Tras casi dos siglos de aceleración en la extracción, consumo y destrucción de recursos del planeta podemos creer que es imposible entender este mundo de otra manera, pero bien puede ocurrir que estemos viviendo dentro de un ensayo sobre la ceguera.

La ceguera de un crecimiento constante y acelerado, en el que las crisis cíclicas eran sólo un pasito hacia atrás para volver a reajustarse y tomar impulso, ha sido sustituida por un escenario pantanoso en el que las crisis y los acelerones se solapan y hasta llegan a convivir, como ocurre con la famosa estanflación.

El aumento del paro puede convivir con el crecimiento económico, la ruina de unos con el crecimiento de la riqueza de otros, las subidas de los precios pueden ser simultáneas con el estancamiento y la recesión económica. El cambio climático, el desorden de las estaciones, parece que se ha apoderado también de la economía.

Ahora resulta que el crecimiento no puede ser infinito, que los recursos escasean, que el clima se descontrola y produce desastres y que los equilibrios entre potencias producen monstruos en forma de guerras y de regímenes que desprecian los derechos de los seres humanos.

Ahora parece ser que deberíamos pensar en seguir adelante creciendo menos, decreciendo incluso, aprendiendo a vivir de otra manera más sobria y austera, sin que eso tuviera que significar el final de nuestra existencia sobre el planeta. Sobre todo para intentar que nuestra desaparición como especie no se produzca.

Todo comenzó, ya lo hemos dicho, hace unos doscientos años, ya bien entrado el siglo XIX, allá por los años 20 del 1800. Ahí es cuando nuestro mundo comenzó a decantarse definitivamente y sin vuelta atrás hacia la Revolución Industrial.
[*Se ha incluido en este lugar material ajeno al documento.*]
(* ===== verification/Regexp.v ===== *)
(** The regular expressions of the source ([regexp.MustCompile]).

    Every pattern of the modelled code is anchored at both ends, so it is a
    language of whole byte strings.  Patterns are transcribed as terms of
    [regex], [re_match] decides them by derivatives, and [re_match_spec] shows
    that the decision agrees with the language [re_lang] of the pattern.  A
    class matches bytes; the negated classes of the source exclude only ASCII
    characters, for which matching bytes and matching runes agree. *)

From S2P Require Import Prelude.
From Stdlib Require Import Ascii.

(** * Byte classes *)

Definition byte_code (c : ascii) : N := N_of_ascii c.

Definition in_range (lo hi : ascii) (c : ascii) : bool :=
  (byte_code lo <=? byte_code c)%N && (byte_code c <=? byte_code hi)%N.

Definition is_digit : ascii → bool := in_range "0" "9".
Definition is_lower : ascii → bool := in_range "a" "z".
Definition is_upper : ascii → bool := in_range "A" "Z".
Definition is_lower_hex (c : ascii) : bool := is_digit c || in_range "a" "f" c.
Definition is_one_of (s : string) (c : ascii) : bool :=
  existsb (Ascii.eqb c) (String.list_ascii_of_string s).

(** * Patterns and their languages *)

Inductive regex : Type :=
| RNone
| REps
| RClass (p : ascii → bool)
| RSeq (r1 r2 : regex)
| RAlt (r1 r2 : regex)
| RStar (r : regex).

Inductive re_lang : regex → string → Prop :=
| lang_eps : re_lang REps ""
| lang_class p c : p c = true → re_lang (RClass p) (String c "")
| lang_seq r1 r2 s1 s2 :
    re_lang r1 s1 → re_lang r2 s2 → re_lang (RSeq r1 r2) (s1 +:+ s2)
| lang_alt_l r1 r2 s : re_lang r1 s → re_lang (RAlt r1 r2) s
| lang_alt_r r1 r2 s : re_lang r2 s → re_lang (RAlt r1 r2) s
| lang_star_nil r : re_lang (RStar r) ""
| lang_star_cons r s1 s2 :
    re_lang r s1 → re_lang (RStar r) s2 → re_lang (RStar r) (s1 +:+ s2).

(** Derived forms: a literal, [r?], [r+], [r{n}] and [r{min,max}]. *)

Fixpoint RLit (s : string) : regex :=
  match s with
  | "" => REps
  | String c "" => RClass (Ascii.eqb c)
  | String c s' => RSeq (RClass (Ascii.eqb c)) (RLit s')
  end.

Definition ROpt (r : regex) : regex := RAlt r REps.
Definition RPlus (r : regex) : regex := RSeq r (RStar r).

Fixpoint RTimes (n : nat) (r : regex) : regex :=
  match n with O => REps | S n' => RSeq r (RTimes n' r) end.

Fixpoint RUpTo (n : nat) (r : regex) : regex :=
  match n with O => REps | S n' => ROpt (RSeq r (RUpTo n' r)) end.

Definition RRep (min max : nat) (r : regex) : regex :=
  RSeq (RTimes min r) (RUpTo (max - min) r).

(** * Deciding a pattern by derivatives *)

Fixpoint nullable (r : regex) : bool :=
  match r with
  | RNone => false
  | REps => true
  | RClass _ => false
  | RSeq r1 r2 => nullable r1 && nullable r2
  | RAlt r1 r2 => nullable r1 || nullable r2
  | RStar _ => true
  end.

Definition mk_seq (r1 r2 : regex) : regex :=
  match r1 with
  | RNone => RNone
  | REps => r2
  | _ => RSeq r1 r2
  end.

Definition mk_alt (r1 r2 : regex) : regex :=
  match r1, r2 with
  | RNone, _ => r2
  | _, RNone => r1
  | _, _ => RAlt r1 r2
  end.

Fixpoint deriv (c : ascii) (r : regex) : regex :=
  match r with
  | RNone => RNone
  | REps => RNone
  | RClass p => if p c then REps else RNone
  | RSeq r1 r2 =>
      if nullable r1
      then mk_alt (mk_seq (deriv c r1) r2) (deriv c r2)
      else mk_seq (deriv c r1) r2
  | RAlt r1 r2 => mk_alt (deriv c r1) (deriv c r2)
  | RStar r1 => mk_seq (deriv c r1) (RStar r1)
  end.

Fixpoint re_match (r : regex) (s : string) : bool :=
  match s with
  | "" => nullable r
  | String c s' => re_match (deriv c r) s'
  end.

(** * The decision is right *)

Create HintDb regex.
#[export] Hint Constructors re_lang : regex.

Lemma re_lang_none s : re_lang RNone s ↔ False.
Proof. split; [|done]. inversion 1. Qed.

Lemma re_lang_eps s : re_lang REps s ↔ s = "".
Proof. split; [by inversion 1 | intros ->; constructor]. Qed.

Lemma re_lang_class p s : re_lang (RClass p) s ↔ ∃ c, s = String c "" ∧ p c = true.
Proof.
  split; [inversion 1; subst; eauto | intros (c & -> & H); by constructor].
Qed.

Lemma re_lang_seq r1 r2 s :
  re_lang (RSeq r1 r2) s ↔ ∃ s1 s2, s = s1 +:+ s2 ∧ re_lang r1 s1 ∧ re_lang r2 s2.
Proof.
  split; [inversion 1; subst; eauto | intros (s1 & s2 & -> & ? & ?); by constructor].
Qed.

Lemma re_lang_alt r1 r2 s : re_lang (RAlt r1 r2) s ↔ re_lang r1 s ∨ re_lang r2 s.
Proof. split; [inversion 1; subst; eauto | intros [?|?]; eauto with regex]. Qed.

Lemma mk_seq_lang r1 r2 s : re_lang (mk_seq r1 r2) s ↔ re_lang (RSeq r1 r2) s.
Proof.
  destruct r1; simpl; try done; rewrite re_lang_seq.
  - rewrite re_lang_none. setoid_rewrite re_lang_none.
    split; [done | by intros (? & ? & ? & ? & ?)].
  - setoid_rewrite re_lang_eps. split.
    + intros ?. by exists "", s.
    + by intros (? & ? & -> & -> & ?).
Qed.

Lemma mk_alt_lang r1 r2 s : re_lang (mk_alt r1 r2) s ↔ re_lang (RAlt r1 r2) s.
Proof.
  rewrite re_lang_alt.
  destruct r1, r2; simpl; rewrite ?re_lang_alt, ?re_lang_none; clear; tauto.
Qed.

Lemma nullable_spec r : nullable r = true ↔ re_lang r "".
Proof.
  induction r; simpl.
  - by rewrite re_lang_none.
  - by rewrite re_lang_eps.
  - rewrite re_lang_class. split; [done | by intros (? & ? & ?)].
  - rewrite andb_true_iff, IHr1, IHr2, re_lang_seq. split.
    + intros [??]. by exists "", "".
    + intros (s1 & s2 & Hs & ? & ?). by destruct s1, s2.
  - by rewrite orb_true_iff, IHr1, IHr2, re_lang_alt.
  - split; [constructor | done].
Qed.

Lemma re_lang_star_cons r c s :
  re_lang (RStar r) (String c s) →
  ∃ s1 s2, s = s1 +:+ s2 ∧ re_lang r (String c s1) ∧ re_lang (RStar r) s2.
Proof.
  intros H. remember (RStar r) as r' eqn:Er. remember (String c s) as s' eqn:Es.
  induction H as [| | | | | |r0 s1 s2 H1 IH1 H2 IH2]; try done.
  injection Er as ->. destruct s1 as [|c1 s1]; rewrite ?str_app_nil, ?str_app_cons in Es.
  - by apply IH2.
  - injection Es as -> <-. by exists s1, s2.
Qed.

Lemma deriv_lang c r : ∀ s, re_lang (deriv c r) s ↔ re_lang r (String c s).
Proof.
  induction r as [| |p|r1 IH1 r2 IH2|r1 IH1 r2 IH2|r IH]; intros s; simpl.
  - by rewrite !re_lang_none.
  - rewrite re_lang_none, re_lang_eps. done.
  - rewrite re_lang_class. destruct (p c) eqn:E.
    + rewrite re_lang_eps. split; [intros ->; by exists c | by intros (? & [= -> ->] & ?)].
    + rewrite re_lang_none. split; [done | by intros (? & [= <- ->] & ?); congruence].
  - assert (re_lang (mk_seq (deriv c r1) r2) s ↔
      ∃ s1 s2, s = s1 +:+ s2 ∧ re_lang r1 (String c s1) ∧ re_lang r2 s2) as Hseq.
    { rewrite mk_seq_lang, re_lang_seq. by setoid_rewrite IH1. }
    rewrite re_lang_seq. destruct (nullable r1) eqn:E.
    + rewrite mk_alt_lang, re_lang_alt, Hseq, IH2. split.
      * intros [(s1 & s2 & -> & ? & ?)|?]; [by exists (String c s1), s2|].
        exists "", (String c s). by rewrite <- nullable_spec.
      * intros ([|c' s1] & s2 & Hs & ? & ?); rewrite ?str_app_nil, ?str_app_cons in Hs.
        -- right. by rewrite Hs.
        -- injection Hs as <- ->. left. by exists s1, s2.
    + rewrite Hseq. split.
      * intros (s1 & s2 & -> & ? & ?). by exists (String c s1), s2.
      * intros ([|c' s1] & s2 & Hs & H1 & ?); rewrite ?str_app_nil, ?str_app_cons in Hs.
        -- apply nullable_spec in H1. congruence.
        -- injection Hs as <- ->. by exists s1, s2.
  - by rewrite mk_alt_lang, !re_lang_alt, IH1, IH2.
  - rewrite mk_seq_lang, re_lang_seq. setoid_rewrite IH. split.
    + intros (s1 & s2 & -> & ? & ?). by apply (lang_star_cons r (String c s1) s2).
    + apply re_lang_star_cons.
Qed.

Theorem re_match_spec r s : re_match r s = true ↔ re_lang r s.
Proof.
  revert r. induction s as [|c s IH]; intros r; simpl.
  - apply nullable_spec.
  - by rewrite IH, deriv_lang.
Qed.

(** ** Fixed-length classes, as in [[0-9a-f]{64}] *)

Lemma re_lang_times n p s :
  re_lang (RTimes n (RClass p)) s ↔
  String.length s = n ∧ Forall (λ c, p c = true) (String.list_ascii_of_string s).
Proof.
  revert s. induction n as [|n IH]; intros s; simpl.
  - rewrite re_lang_eps. destruct s; simpl; [by split|]. split; [done|by intros []].
  - rewrite re_lang_seq. setoid_rewrite re_lang_class. setoid_rewrite IH. split.
    + intros (? & s2 & -> & (c & -> & Hc) & <- & Hall). rewrite str_app_cons, str_app_nil.
      simpl. split; [done|]. by constructor.
    + destruct s as [|c s]; simpl; [by intros []|]. intros [[= Hl] Hall].
      inversion Hall; subst. by exists (String c ""), s; split_and!; [|exists c|..].
Qed.

Lemma re_lang_lit l s : re_lang (RLit l) s ↔ s = l.
Proof.
  revert s. induction l as [|c [|c' l] IH]; intros s.
  - apply re_lang_eps.
  - change (RLit (String c "")) with (RClass (Ascii.eqb c)). rewrite re_lang_class. split.
    + by intros (d & -> & ->%Ascii.eqb_eq).
    + intros ->. exists c. by rewrite Ascii.eqb_refl.
  - change (RLit (String c (String c' l))) with (RSeq (RClass (Ascii.eqb c)) (RLit (String c' l))).
    rewrite re_lang_seq. setoid_rewrite re_lang_class. setoid_rewrite IH. split.
    + by intros (? & ? & -> & (d & -> & ->%Ascii.eqb_eq) & ->).
    + intros ->. exists (String c ""), (String c' l). split_and!; [done| |done].
      exists c. by rewrite Ascii.eqb_refl.
Qed.

(** ** What a pattern says of every string it matches *)

(** Every class of the pattern is included in [q]. *)
Fixpoint re_within (q : ascii → Prop) (r : regex) : Prop :=
  match r with
  | RNone | REps => True
  | RClass p => ∀ c, p c = true → q c
  | RSeq r1 r2 | RAlt r1 r2 => re_within q r1 ∧ re_within q r2
  | RStar r1 => re_within q r1
  end.

Lemma list_ascii_app a b :
  String.list_ascii_of_string (a +:+ b) = (String.list_ascii_of_string a ++ String.list_ascii_of_string b)%list.
Proof.
  induction a as [|c a IH]; [done|]. rewrite str_app_cons. simpl. by rewrite IH.
Qed.

Lemma re_within_spec q r s :
  re_within q r → re_lang r s → Forall q (String.list_ascii_of_string s).
Proof.
  intros Hq Hs. induction Hs; simpl in *; rewrite ?list_ascii_app, ?Forall_app;
    try (by constructor); intuition auto.
Qed.

Lemma re_within_times q n r : re_within q r → re_within q (RTimes n r).
Proof. intros H. induction n; simpl; auto. Qed.

Lemma re_within_upto q n r : re_within q r → re_within q (RUpTo n r).
Proof. intros H. induction n; simpl; auto. Qed.

(** The length of the longest match, when there is one. *)
Fixpoint re_max (r : regex) : option nat :=
  match r with
  | RNone | REps => Some 0%nat
  | RClass _ => Some 1%nat
  | RSeq r1 r2 =>
      match re_max r1, re_max r2 with Some n, Some m => Some (n + m)%nat | _, _ => None end
  | RAlt r1 r2 =>
      match re_max r1, re_max r2 with Some n, Some m => Some (n `max` m)%nat | _, _ => None end
  | RStar _ => None
  end.

Lemma re_max_spec r s n : re_lang r s → re_max r = Some n → (String.length s ≤ n)%nat.
Proof.
  intros Hs. revert n.
  assert (∀ a b, String.length (a +:+ b) = (String.length a + String.length b)%nat) as Happ.
  { induction a as [|c a IH]; [done|]. intros b. rewrite str_app_cons. simpl. by rewrite IH. }
  induction Hs as [|p c Hc|r1 r2 s1 s2 _ IH1 _ IH2|r1 r2 s _ IH|r1 r2 s _ IH| |];
    intros n; simpl; try (by intros [= <-]); try done.
  - destruct (re_max r1) as [n1|]; [|done]. destruct (re_max r2) as [n2|]; [|done]. intros [= <-].
    rewrite Happ. specialize (IH1 _ eq_refl). specialize (IH2 _ eq_refl). lia.
  - destruct (re_max r1) as [n1|]; [|done]. destruct (re_max r2) as [n2|]; [|done]. intros [= <-].
    specialize (IH _ eq_refl). lia.
  - destruct (re_max r1) as [n1|]; [|done]. destruct (re_max r2) as [n2|]; [|done]. intros [= <-].
    specialize (IH _ eq_refl). lia.
Qed.

(** * The patterns the packages share *)

(** [^[0-9a-f]{8}-[0-9a-f]{4}-[1-8][0-9a-f]{3}-[89ab][0-9a-f]{3}-[0-9a-f]{12}$] *)
Definition uuid_re : regex :=
  let hex := RClass is_lower_hex in
  RSeq (RTimes 8 hex) (RSeq (RLit "-") (RSeq (RTimes 4 hex) (RSeq (RLit "-")
    (RSeq (RClass (in_range "1" "8")) (RSeq (RTimes 3 hex) (RSeq (RLit "-")
    (RSeq (RClass (is_one_of "89ab")) (RSeq (RTimes 3 hex) (RSeq (RLit "-")
    (RTimes 12 hex)))))))))).

(** [^sha256:[0-9a-f]{64}$] *)
Definition digest_re : regex := RSeq (RLit "sha256:") (RTimes 64 (RClass is_lower_hex)).

(** [^[0-9a-f]{40}$] *)
Definition commit_re : regex := RTimes 40 (RClass is_lower_hex).

Example uuid_re_accepts :
  re_match uuid_re "11111111-1111-4111-8111-111111111111" = true.
Proof. vm_compute. reflexivity. Qed.

Example uuid_re_rejects_variant :
  re_match uuid_re "11111111-1111-4111-c111-111111111111" = false.
Proof. vm_compute. reflexivity. Qed.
Una revolución que cambió las estructuras y el funcionamiento de la economía, pero también conmocionó y transformó la política, la cultura, la sociedad.

La tecnología como motor de la Historia. Durante decenas de miles de años, los seres humanos yendo de un lado para otro siguiendo los designios de los cambios climáticos, ya fueran glaciaciones o deshielos y en poco más de 500 años, especialmente los últimos 200, la tecnología nos ha hecho creer que dominaríamos el mundo, hasta que hemos despertado en mitad de un mundo acelerado sobre el que hemos perdido todo control.

La crisis global, que comenzó siendo financiera en 2008, la pandemia, el cambio climático, el aumento de los desastres naturales, los conflictos bélicos, la pérdida de contenidos y valores democráticos a lo largo y ancho del planeta, nos han conducido a la aceptación de la precariedad de nuestras vidas en un mundo incierto, inseguro, permanentemente inestable.

Un día es la guerra de Ucrania, que viene a sumarse a las tan desconocidas e ignoradas de Siria, el Kurdistán, Yemen, Somalia, o los países del Sudeste asiático. Otro día amanecemos con el horror hipócrita del Mundial de Qatar. Y un tercero nos topamos de bruces con la incapacidad de los gobernantes para alcanzar acuerdos que permitan asegurar la supervivencia del planeta.

Decididamente necesitamos aprender a ver el mundo de otra manera y a vivirlo de forma muy diferente. Encontrar algún sentido placentero y satisfactorio para el trabajo humano. Entender que la revolución tecnológica no puede salir adelante sobre nuestra decisión de pisotear la vida en el planeta.

Lo que no sé es si aún seremos capaces de ponernos de acuerdo para hacerlo, o si el mundo descabalado y descabellado que hemos creado tiene ya vida propia y su lógica infernal va a impedirnos enderezar el rumbo, encauzar el desastre, evitar la autodestrucción. No lo sé. Todo un reto para el nuevo año que se avecina.